_What the exercise asks_.
Go through each line of the entries below and tally those containing the string "Hmet"; give only the total.

Records drawn from a dataset
Lemma evaluate_returns (w : world) (m : nat) (x : ndarray) (y : list Z)
    (k k1 : kernel) (r : list Q) :
  evaluate w m x y k = inr (r, k1) ->
  exists mo c, models k !! m = Some mo /\ m_compiled mo = Some c /\
    r = evaluate_values (test_value w m) c /\
    k1 = mk_kernel (globals k) (models k) (callbacks k) (log k ++ [EvEvaluate m x y r]).
Proof.
  unfold evaluate. destruct (models k !! m) as [mo |]; [| discriminate].
  destruct (m_compiled mo) as [c |] eqn:Hc; [| discriminate].
  intros H. injection H as <- <-. exists mo, c.
  split; [reflexivity |]. split; [exact Hc |]. split; reflexivity.
Qed.

Lemma index_returns (r : list Q) (i : nat) (k k1 : kernel) (q : Q) :
  index r i k = inr (q, k1) -> k1 = k /\ r !! i = Some q.
Proof.
  unfold index. destruct (r !! i); [| discriminate].
  intros H. injection H as <- <-. split; reflexivity.
Qed.

Lemma evaluate_values_index (values : string -> Q) (c : compile_config) :
  evaluate_values values c !! 0%nat = Some (values "loss") /\
  evaluate_values values c !! 1%nat = values <$> head (metrics c).
Proof. unfold evaluate_values. destruct (metrics c); split; reflexivity. Qed.

(** A training cell on a kernel that holds what it reads. *)
Lemma training_cell_runs (w : world) (k : kernel) (mn hn rn : string)
    (m : nat) (mo : model) (c : compile_config) (x xt : ndarray) (y yt : list Z)
    (b : Z) (cb : nat) :
  hn <> mn -> hn <> "input_test" -> hn <> "y_test" ->
  ns_get mn (globals k) = Some (VModel m) ->
  models k !! m = Some mo -> m_compiled mo = Some c -> metrics c <> [] ->
  ns_get "input_train" (globals k) = Some (VArray x) ->
  ns_get "y_train" (globals k) = Some (VLabels y) ->
  ns_get "BATCH_SIZE" (globals k) = Some (VInt b) ->
  ns_get "callback" (globals k) = Some (VCallback cb) ->
  ns_get "input_test" (globals k) = Some (VArray xt) ->
  ns_get "y_test" (globals k) = Some (VLabels yt) ->
  exec (training_cell w mn hn rn) k
  = inr (after_training_cell w k hn rn m mo c x xt y yt b cb).
Proof.
  intros Hn1 Hn2 Hn3 Hm Hmo Hc Hmet Hx Hy Hb Hcb Hxt Hyt.
  unfold training_cell. cbn [exec].
  (* the training statement *)
  rewrite (bind_ok _ _ _ _ _ (get_model_ok _ _ _ Hm)).
  rewrite (bind_ok _ _ _ _ _ (get_array_ok _ _ _ Hx)).
  rewrite (bind_ok _ _ _ _ _ (get_labels_ok _ _ _ Hy)).
  rewrite (bind_ok _ _ _ _ _ (get_int_ok _ _ _ Hb)).
  rewrite (bind_ok _ _ _ _ _ (get_callback_ok _ _ _ Hcb)).
  unfold mbind at 1, M_bind at 1. unfold fit at 1. rewrite Hmo, Hc.
  cbn [set globals models callbacks log].
  set (r := train (resets_best w) (epoch_value w m) c 10 (2 # 10) [cb] (callbacks k)).
  (* the evaluation statement *)
  match goal with
  | |- context [(get_model mn ≫= _) ?k1'] => set (k1 := k1')
  end.
  assert (Hm' : ns_get mn (globals k1) = Some (VModel m))
    by (cbn [globals k1]; rewrite ns_get_set_other; assumption).
  assert (Hxt' : ns_get "input_test" (globals k1) = Some (VArray xt))
    by (cbn [globals k1]; rewrite ns_get_set_other; assumption).
  assert (Hyt' : ns_get "y_test" (globals k1) = Some (VLabels yt))
    by (cbn [globals k1]; rewrite ns_get_set_other; assumption).
  rewrite (bind_ok _ _ _ _ _ (get_model_ok _ _ _ Hm')).
  rewrite (bind_ok _ _ _ _ _ (get_array_ok _ _ _ Hxt')).
  rewrite (bind_ok _ _ _ _ _ (get_labels_ok _ _ _ Hyt')).
  unfold mbind at 1, M_bind at 1. unfold evaluate at 1. subst k1. cbn [models].
  rewrite list_lookup_insert_eq by (eapply lookup_lt_Some; eassumption).
  cbn [m_compiled set globals models callbacks log].
  (* the print statement *)
  match goal with
  | |- context [(get_results rn ≫= _) ?k2'] => set (k2 := k2')
  end.
  assert (Hr : ns_get rn (globals k2)
               = Some (VResults (evaluate_values (test_value w m) c)))
    by (cbn [globals k2]; apply ns_get_set_same).
  rewrite (bind_ok _ _ _ _ _ (get_results_ok _ _ _ Hr)). subst k2.
  destruct (evaluate_values_index (test_value w m) c) as (H0 & H1).
  destruct (metrics c) as [| a rest] eqn:Ea; [contradiction |].
  unfold index. rewrite H0, H1. cbn [head fmap option_fmap option_map].
  unfold mbind, M_bind, mret, M_ret, print, emit. cbn [globals models callbacks log].
  unfold after_training_cell. fold r. rewrite Ea. cbn [hd].
  rewrite <- !app_assoc. reflexivity.
Qed.

Ltac next_statement H E :=
  match type of H with
  | match ?t with _ => _ end = _ =>
      let e := fresh "e" in let u := fresh "u" in let k1 := fresh "k" in
      destruct t as [e | [u k1]] eqn:E; [discriminate H |]
  end.

(** A training cell that runs to its end found what it reads. *)
Lemma training_cell_needs (w : world) (k k' : kernel) (mn hn rn : string) :
  hn <> mn -> hn <> "input_test" -> hn <> "y_test" ->
  exec (training_cell w mn hn rn) k = inr k' -> ready_to_train mn k.
Proof.
  intros Hn1 Hn2 Hn3 H. unfold training_cell in H. cbn [exec] in H.
  next_statement H E1. next_statement H E2. next_statement H E3. clear H.
  (* the training statement *)
  apply bind_returns in E1 as (m & ka & Hm & E1).
  apply get_model_returns in Hm as (-> & Hm).
  apply bind_returns in E1 as (x & ka & Hx & E1).
  apply get_array_returns in Hx as (-> & Hx).
  apply bind_returns in E1 as (y & ka & Hy & E1).
  apply get_labels_returns in Hy as (-> & Hy).
  apply bind_returns in E1 as (b & ka & Hb & E1).
  apply get_int_returns in Hb as (-> & Hb).
  apply bind_returns in E1 as (cb & ka & Hcb & E1).
  apply get_callback_returns in Hcb as (-> & Hcb).
  apply bind_returns in E1 as (h & kf & Hfit & E1).
  apply fit_returns in Hfit as (mo & c & Hmo & Hc & Hh & ->).
  injection E1 as _ <-.
  (* the evaluation statement *)
  apply bind_returns in E2 as (m2 & ka & Hm2 & E2).
  apply get_model_returns in Hm2 as (-> & Hm2).
  cbn [globals] in Hm2. rewrite ns_get_set_other in Hm2 by assumption.
  assert (m2 = m) as -> by congruence.
  apply bind_returns in E2 as (xt & ka & Hxt & E2).
  apply get_array_returns in Hxt as (-> & Hxt).
  cbn [globals] in Hxt. rewrite ns_get_set_other in Hxt by assumption.
  apply bind_returns in E2 as (yt & ka & Hyt & E2).
  apply get_labels_returns in Hyt as (-> & Hyt).
  cbn [globals] in Hyt. rewrite ns_get_set_other in Hyt by assumption.
  apply bind_returns in E2 as (r & ke & Hev & E2).
  apply evaluate_returns in Hev as (mo2 & c2 & Hmo2 & Hc2 & Hr & ->).
  cbn [models] in Hmo2.
  rewrite list_lookup_insert_eq in Hmo2 by (eapply lookup_lt_Some; eassumption).
  injection Hmo2 as <-. cbn [m_compiled] in Hc2. injection Hc2 as <-.
  injection E2 as _ <-.
  (* the print statement *)
  apply bind_returns in E3 as (r' & ka & Hr' & E3).
  apply get_results_returns in Hr' as (-> & Hr').
  cbn [globals] in Hr'. rewrite ns_get_set_same in Hr'. injection Hr' as <-.
  apply bind_returns in E3 as (r0 & ka & _ & E3).
  apply bind_returns in E3 as (r1 & kb & Hr1 & _).
  apply index_returns in Hr1 as (_ & Hr1).
  exists m, mo, c, x, xt, y, yt, b, cb.
  repeat (split; [assumption |]).
  split.
  { intros Hnil. subst r. unfold evaluate_values in Hr1. rewrite Hnil in Hr1.
    discriminate Hr1. }
  repeat (split; [assumption |]). assumption.
Qed.

Lemma after_training_cell_effect (w : world) (k : kernel) (mn hn rn : string)
    (m : nat) (mo : model) (c : compile_config) (x xt : ndarray) (y yt : list Z)
    (b : Z) (cb : nat) :
  hn <> rn ->
  ns_get mn (globals k) = Some (VModel m) ->
  models k !! m = Some mo -> m_compiled mo = Some c -> metrics c <> [] ->
  ns_get "input_train" (globals k) = Some (VArray x) ->
  ns_get "y_train" (globals k) = Some (VLabels y) ->
  ns_get "BATCH_SIZE" (globals k) = Some (VInt b) ->
  ns_get "callback" (globals k) = Some (VCallback cb) ->
  ns_get "input_test" (globals k) = Some (VArray xt) ->
  ns_get "y_test" (globals k) = Some (VLabels yt) ->
  training_cell_effect mn hn rn k (after_training_cell w k hn rn m mo c x xt y yt b cb).
Proof.
  intros Hn Hm Hmo Hc Hmet Hx Hy Hb Hcb Hxt Hyt.
  destruct (evaluate_values_index (test_value w m) c) as (H0 & H1).
  destruct (metrics c) as [| a rest] eqn:Ea; [contradiction |].
  cbn [head fmap option_fmap option_map] in H1.
  set (r := train (resets_best w) (epoch_value w m) c 10 (2 # 10) [cb] (callbacks k)).
  exists m, mo,
    (mk_model (m_arch mo) (Some c) (fr_stopped r)
              (m_epochs_trained mo + length (fr_history r))),
    x, xt, y, yt, b, cb, (fr_history r), (evaluate_values (test_value w m) c),
    (test_value w m "loss"), (test_value w m a).
  unfold after_training_cell. fold r. rewrite Ea. cbn [globals models log hd].
  split; [exact H0 |]. split; [exact H1 |].
  repeat (split; [assumption |]).
  split; [reflexivity |].
  split; [rewrite ns_get_set_other by (intros E; apply Hn; symmetry; exact E);
          apply ns_get_set_same |].
  split; [apply ns_get_set_same |].
  split; [intros name N1 N2; rewrite !ns_get_set_other by congruence; reflexivity |].
  split; [apply length_insert |].
  split; [intros m' Hm'; apply list_lookup_insert_ne; congruence |].
  split; [assumption |].
  split; [apply list_lookup_insert_eq; eapply lookup_lt_Some; eassumption |].
  cbn [m_arch m_compiled m_epochs_trained]. split; [reflexivity |].
  split; [symmetry; assumption | reflexivity].
Qed.

(** A training cell that runs to its end has the effect above. *)
Lemma training_cell_has_effect (w : world) (k k' : kernel) (mn hn rn : string) :
  hn <> mn -> hn <> "input_test" -> hn <> "y_test" -> hn <> rn ->
  exec (training_cell w mn hn rn) k = inr k' -> training_cell_effect mn hn rn k k'.
Proof.
  intros Hn1 Hn2 Hn3 Hn4 H.
  destruct (training_cell_needs w k k' mn hn rn Hn1 Hn2 Hn3 H)
    as (m & mo & c & x & xt & y & yt & b & cb
        & Hm & Hmo & Hc & Hmet & Hx & Hy & Hb & Hcb & Hxt & Hyt).
  rewrite (training_cell_runs w k mn hn rn m mo c x xt y yt b cb) in H by assumption.
  injection H as <-. apply after_training_cell_effect; assumption.
Qed.



(** X6.  A cell that trains a model changes little else.  When cell 2,
    3 or 5 runs to its end, it has trained and evaluated the one model
    its name is bound to, on the arrays and labels the dataset names are
    bound to, with the batch size bound to [BATCH_SIZE] and the callback
    bound to [callback]; the record has grown by the training, the
    evaluation and the printed line, which shows the first two results;
    the cell's history and results names are bound and every other name
    is as before; every other model is as before, and the trained model
    keeps its architecture and its configuration and has as many more
    epochs behind it as the history is long. *)
Theorem training_cells_change_one_model (w : world) (k k' : kernel) :
  (exec (cell2 w) k = inr k' ->
   training_cell_effect "lstm_model" "history_LSTM" "results_LSTM" k k') /\
  (exec (cell3 w) k = inr k' ->
   training_cell_effect "gru_model" "history_GRU" "results_GRU" k k') /\
  (exec (cell5 w) k = inr k' ->
   training_cell_effect "lstm_model_with_attention" "history_" "results_" k k').
Proof.
  split; [| split].
  - apply (training_cell_has_effect w k k' "lstm_model" "history_LSTM" "results_LSTM");
      discriminate.
  - apply (training_cell_has_effect w k k' "gru_model" "history_GRU" "results_GRU");
      discriminate.
  - apply (training_cell_has_effect w k k'
             "lstm_model_with_attention" "history_" "results_"); discriminate.
Qed.

(** ** Cell 4 needs no earlier cell *)

Lemma get_function_ok (name : string) (k : kernel) (f : func) :
  ns_get name (globals k) = Some (VFunction f) -> get_function name k = inr (f, k).
Proof. intros H. typed_read_ok get_function H. Qed.

(** The kernel cell 4 leaves, whatever kernel it starts from. *)
Lemma cell4_runs (k : kernel) :
  exec cell4 k
  = inr (mk_kernel
           (ns_set "lstm_model_with_attention" (VModel (length (models k)))
              (ns_set "build_model2" (VFunction BuildModel2)
                 (ns_set "MAXLEN" (VInt 500)
                    (ns_set "VOCAB_SIZE" (VInt 10000) (globals k)))))
           (models k ++ [mk_model attention_graph (Some config) false 0])
           (callbacks k)
           (log k ++ [EvBuild (length (models k)) attention_graph;
                      EvCompile (length (models k)) config;
                      EvSummary (length (models k)) (summarize attention_graph [])])).
Proof.
  unfold cell4. cbn [exec set globals models callbacks log].
  set (g3 := ns_set "build_model2" _ _).
  set (k3 := mk_kernel g3 _ _ _).
  assert (Hf : ns_get "build_model2" (globals k3) = Some (VFunction BuildModel2))
    by apply ns_get_set_same.
  assert (Hl : ns_get "MAXLEN" (globals k3) = Some (VInt 500)).
  { cbn [globals k3]. unfold g3. rewrite ns_get_set_other by discriminate.
    apply ns_get_set_same. }
  assert (Hv : ns_get "VOCAB_SIZE" (globals k3) = Some (VInt 10000)).
  { cbn [globals k3]. unfold g3. rewrite !ns_get_set_other by discriminate.
    apply ns_get_set_same. }
  rewrite (bind_ok _ _ _ _ _ (get_function_ok _ _ _ Hf)).
  unfold call.
  rewrite (bind_ok _ _ _ _ _ (build_model2_runs k3 LSTM 32 500 10000 Hl Hv)).
  cbn [set with_new_model globals models callbacks log k3].
  match goal with
  | |- context [(get_model _ ≫= _) ?k5'] => set (k5 := k5')
  end.
  assert (Hm : ns_get "lstm_model_with_attention" (globals k5)
               = Some (VModel (length (models k)))) by apply ns_get_set_same.
  rewrite (bind_ok _ _ _ _ _ (get_model_ok _ _ _ Hm)).
  unfold summary_. cbn [models k5]. rewrite lookup_new.
  cbn [globals callbacks log m_arch k5]. rewrite <- app_assoc. reflexivity.
Qed.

_Expected answer_.
3